願いを叶える御札(999円・送料無料)

川北 詩歩

怪しい通販サイトの御札

 大学生のたけしは、ネットサーフィン中に怪しい通販サイト『damason』に迷い込んだ。胡散臭い広告に溢れるサイトで、【願いを叶える御札(3回限定)】が目に飛び込む。価格は999円。
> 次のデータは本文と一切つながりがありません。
Lemma pool_step_inv y y' : inv y -> step y y' -> inv y'.
Proof.
  intros Hinv Hs.
  destruct Hs as [s ts i timed E|s ts i E Hw|s ts i timed E Hw Hts|s ts i timed c s' E Hw Hts
    |s ts i timed s' E Hw Hts|s ts i timed c E Hfresh|s ts i timed E|s ts i timed c E|s ts i timed c E
    |s ts i timed E|s ts i E|s ts i c s' E Hf|s ts i c s' E Hf|s ts i c E|s ts i s' E Hcf|s ts i E].
  - apply (move_inv s ts i Outside); try done. eapply held_same; [exact E|reflexivity|apply Hinv].
  - apply (move_inv s ts i (Waiting true)); try done. eapply held_same; [exact E|reflexivity|apply Hinv].
  - apply (move_inv s ts i (Waiting timed)); try done. eapply held_same; [exact E|reflexivity|apply Hinv].
  - (* taken from the queue *)
    destruct Hinv as [Ht Hc Hi Hd Hr]. cbn [shared threads] in *. unfold take_section in Hts.
    destruct (closed s) eqn:Ecl; [discriminate|]. destruct (conns s) as [|c0 cs] eqn:Ecs.
    { destruct (total s <? Z.of_nat (capa s))%Z; discriminate. }
    injection Hts as <- <-. pose proof (in_flight_update ts i _ (Checking timed c0) E) as Hu.
    pose proof (held_update ts i _ (Checking timed c0) E) as Hh. cbn [count_of conns_of] in *.
    split; cbn [shared threads conns total capa min_size closed].
    + rewrite Ht. f_equal. cbn [length]. lia.
    + exact Hc.
    + cbn [length] in Hi. lia.
    + rewrite app_nil_r in Hh. rewrite Hh. rewrite app_assoc, Permutation_app_comm. exact Hd.
    + try rewrite Ecl. discriminate.
  - (* a new connection is to be made *)
    destruct Hinv as [Ht Hc Hi Hd Hr]. cbn [shared threads] in *. unfold take_section in Hts.
    destruct (closed s) eqn:Ecl; [discriminate|]. destruct (conns s) as [|c0 cs] eqn:Ecs; [|discriminate].
    destruct (Z.ltb_spec (total s) (Z.of_nat (capa s))) as [Hlt|]; [|discriminate].
    injection Hts as <-. pose proof (in_flight_update ts i _ (Making timed) E) as Hu. cbn [count_of] in Hu.
    cbn [length] in *.
    split; cbn [shared threads conns total capa min_size closed length].
    + rewrite wrap_small by (unfold uint; lia). lia.
    + rewrite wrap_small by (unfold uint; lia). lia.
    + lia.
    + eapply held_same; [exact E|reflexivity|exact Hd].
    + try rewrite Ecl. discriminate.
  - apply (move_inv s ts i (Making timed)); try done.
    pose proof (held_update ts i _ (Checking timed c) E) as Hh. cbn [conns_of] in Hh.
    rewrite app_nil_r in Hh. rewrite Hh, app_assoc, Permutation_app_comm. cbn. constructor; [exact Hfresh|apply Hinv].
  - apply (move_inv s ts i (Making timed)); try done. eapply held_same; [exact E|reflexivity|apply Hinv].
  - apply (move_inv s ts i (Checking timed c)); try done. eapply held_same; [exact E|reflexivity|apply Hinv].
  - apply (move_inv s ts i (Checking timed c)); try done. eapply held_less; [exact E|reflexivity|apply Hinv].
  - eapply decr_inv; eauto.
  - eapply decr_inv; eauto.
  - unfold finish_section in Hf. destruct (closed s) eqn:Ecl; [discriminate|]. injection Hf as <-.
    apply (move_inv s ts i (Finishing c)); try done. eapply held_same; [exact E|reflexivity|apply Hinv].
  - unfold finish_section in Hf. destruct (closed s) eqn:Ecl; [|discriminate]. injection Hf as <-.
    pose proof (inv_total _ Hinv) as Ht. pose proof (in_flight_pos ts i _ E) as Hpos. cbn [shared threads count_of] in Ht, Hpos.
    destruct (Z.ltb_spec 0 (total s)); [|lia]. eapply decr_inv; eauto.
  - (* release *)
    unfold release_section. pose proof (inv_total _ Hinv) as Ht. pose proof (in_flight_pos ts i _ E) as Hpos.
    cbn [shared threads count_of] in Ht, Hpos. destruct (closed s) eqn:Ecl; cbn [negb].
    { destruct (Z.ltb_spec 0 (total s)); [|lia]. eapply decr_inv; eauto. }
    destruct (Nat.ltb_spec (length (conns s)) (min_size s)) as [Hlt|Hge]; [|eapply decr_inv; eauto].
    destruct Hinv as [_ Hc Hi Hd Hr]. cbn [shared threads] in *.
    pose proof (in_flight_update ts i _ Outside E) as Hu.
    pose proof (held_update ts i _ Outside E) as Hh. cbn [count_of conns_of] in *.
    rewrite app_nil_r in Hh.
    split; cbn [shared threads conns total capa min_size closed].
    + rewrite Ht, length_app. cbn [length]. f_equal. lia.
    + exact Hc.
    + rewrite length_app. cbn [length]. lia.
    + rewrite <- app_assoc, (Permutation_app_comm [c]), Hh. exact Hd.
    + try rewrite Ecl. discriminate.
  - unfold close_flag in Hcf. destruct (closed s) eqn:Ecl; [discriminate|]. injection Hcf as <-.
    destruct Hinv as [Ht Hc Hi Hd Hr]. cbn [shared threads] in *.
    pose proof (in_flight_update ts i _ Draining E) as Hu. cbn [count_of] in Hu.
    split; cbn [shared threads conns total capa min_size closed]; try assumption.
    + rewrite Ht. f_equal. lia.
    + eapply held_same; [exact E|reflexivity|exact Hd].
    + intros _ Hn. exfalso. apply Hn. apply list_elem_of_lookup. exists i.
      apply list_lookup_insert_eq. now apply lookup_lt_Some in E.
  - destruct Hinv as [Ht Hc Hi Hd Hr]. cbn [shared threads] in *.
    pose proof (in_flight_update ts i _ Outside E) as Hu. cbn [count_of] in Hu.
    unfold drain_section. split; cbn [shared threads conns total capa min_size closed length app].
    + rewrite Ht in *. rewrite wrap_total by lia. f_equal. lia.
    + rewrite Ht in *. rewrite wrap_total by lia. lia.
    + lia.
    + apply (held_same ts i Draining Outside) in Hd; [|exact E|reflexivity]. now apply list.NoDup_app in Hd as (_ & _ & Hd).
    + reflexivity.
Qed.
Lemma matrix_row_overflow_witness :
  make (T := Z) None 3 2 = None /\ make_value None 3 2 7%Z = None /\ make_from None [[1; 2]; [3; 4]; [5; 6]]%Z = None
  /\ resize None 3 2 demo = None.
Proof.
  apply (matrix_row_overflow None 3 2 7%Z [[1; 2]; [3; 4]; [5; 6]]%Z demo); [lia|reflexivity|].
  intros r Hr. repeat (apply elem_of_cons in Hr as [->|Hr]; [reflexivity|]). now apply elem_of_nil in Hr.
Defined.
 レビューは「バッチリ叶った!」「廃棄できないから注意!」と賑やかだ。半信半疑ながら、財布の寂しさに背中を押され、タケシはポチッと購入。


 数日後、届いたのはシワシワの封筒。中には黄ばんだ御札と「3つの願いを叶えるが、廃棄不可。燃やしても水没させても戻ってくる」と書かれた説明書。

 毅は「まぁ、ネタでいいか」と、早速一つ目の願いを唱えた。


「宝くじで100万円当たりますように!」


 御札を握り、宝くじ売り場でスクラッチくじを買った。すると、なんと100万円的中!


「マジか! damason最高!」


 毅は小躍りした。調子に乗った彼は、二つ目の願いを考える。


 片思いの同級生・同じ学部のマドンナ的存在の由里の笑顔が頭に浮かぶ。


「由里ちゃんに死ぬほど愛されたい!」


 毅は御札を握り締め、ドキドキしながら願った。


 翌日、大学で由里が突進してきた。


「毅君、めっちゃ好き! もう離さないから!」と抱きつかれ、毅は赤面。だが、喜びも束の間。彼女の「愛」はエスカレート。授業中も後ろでジト目で見つめ、昼休みは弁当を口に突っ込み、「食べて食べて!」と迫る。


 夜は「毅君の寝顔見たい!」と窓の外に張り付き、毅は恐怖で震えた。メッセージアプリには1分ごとにメッセージが届く。しかも、由里がナイフを手にして微笑んでいる自撮り付き。


『毅君、私のこと嫌いになったの?』


『マジで病む。私だけ好きって言ってよ』


『 殺 し た い ほ ど ア イ シ テ ル 』


「死ぬほどって、こういう意味かよ!」


 願いはあと一つ。御札を捨てようとゴミ箱に放り込んだが、翌朝には枕元に復活。トイレに流しても、電子レンジでチンしても、御札はニヤリと笑うように戻ってくる。


「こいつ、呪いのアイテムじゃん!」


 毅は頭を抱えた。由里のストーカー化は止まらず、街中で「アナタの汗、欲しいな」と嗅がれた時は本気で逃げ出した。


 最後の願いをどうするか。毅は悩んだ末、大きな声で叫んだ。


「全部元通りにして、御札も消えてくれ!」


 だが、御札はピクリともせず、説明書の裏に「元通りの願いは無効。面白みがないから」と小さく書かれていた。


「damason、ふざけんな!」


 そして、叫んだ瞬間にひらめいた。


「由里ちゃんが普通に好きになって、御札が誰か別の奴に渡るように!」



* * * * *



 翌朝、由里は普通に「毅君、好きだよ」と告白。ヤンデレストーカー気質は消え、穏やかな笑顔に毅はホッとした。だが、御札は見当たらない。

 焦って部屋を探すと、親友の賢治けんじが「これ、damasonで買ったんだ! 願い叶うんだろ?」と御札を振り回していた。


「やめろ! それ呪いだ!」


 毅の叫びを無視して賢治はニヤニヤしながら「俺、アイドルと結婚したい!」と願った。その瞬間、スマホに謎の着信が。画面には「推しアイドルからのDM」と表示され、賢治の悲鳴が響いた。


「damason、恐ろしい子…!」


 毅は静かに天を仰ぐのだった。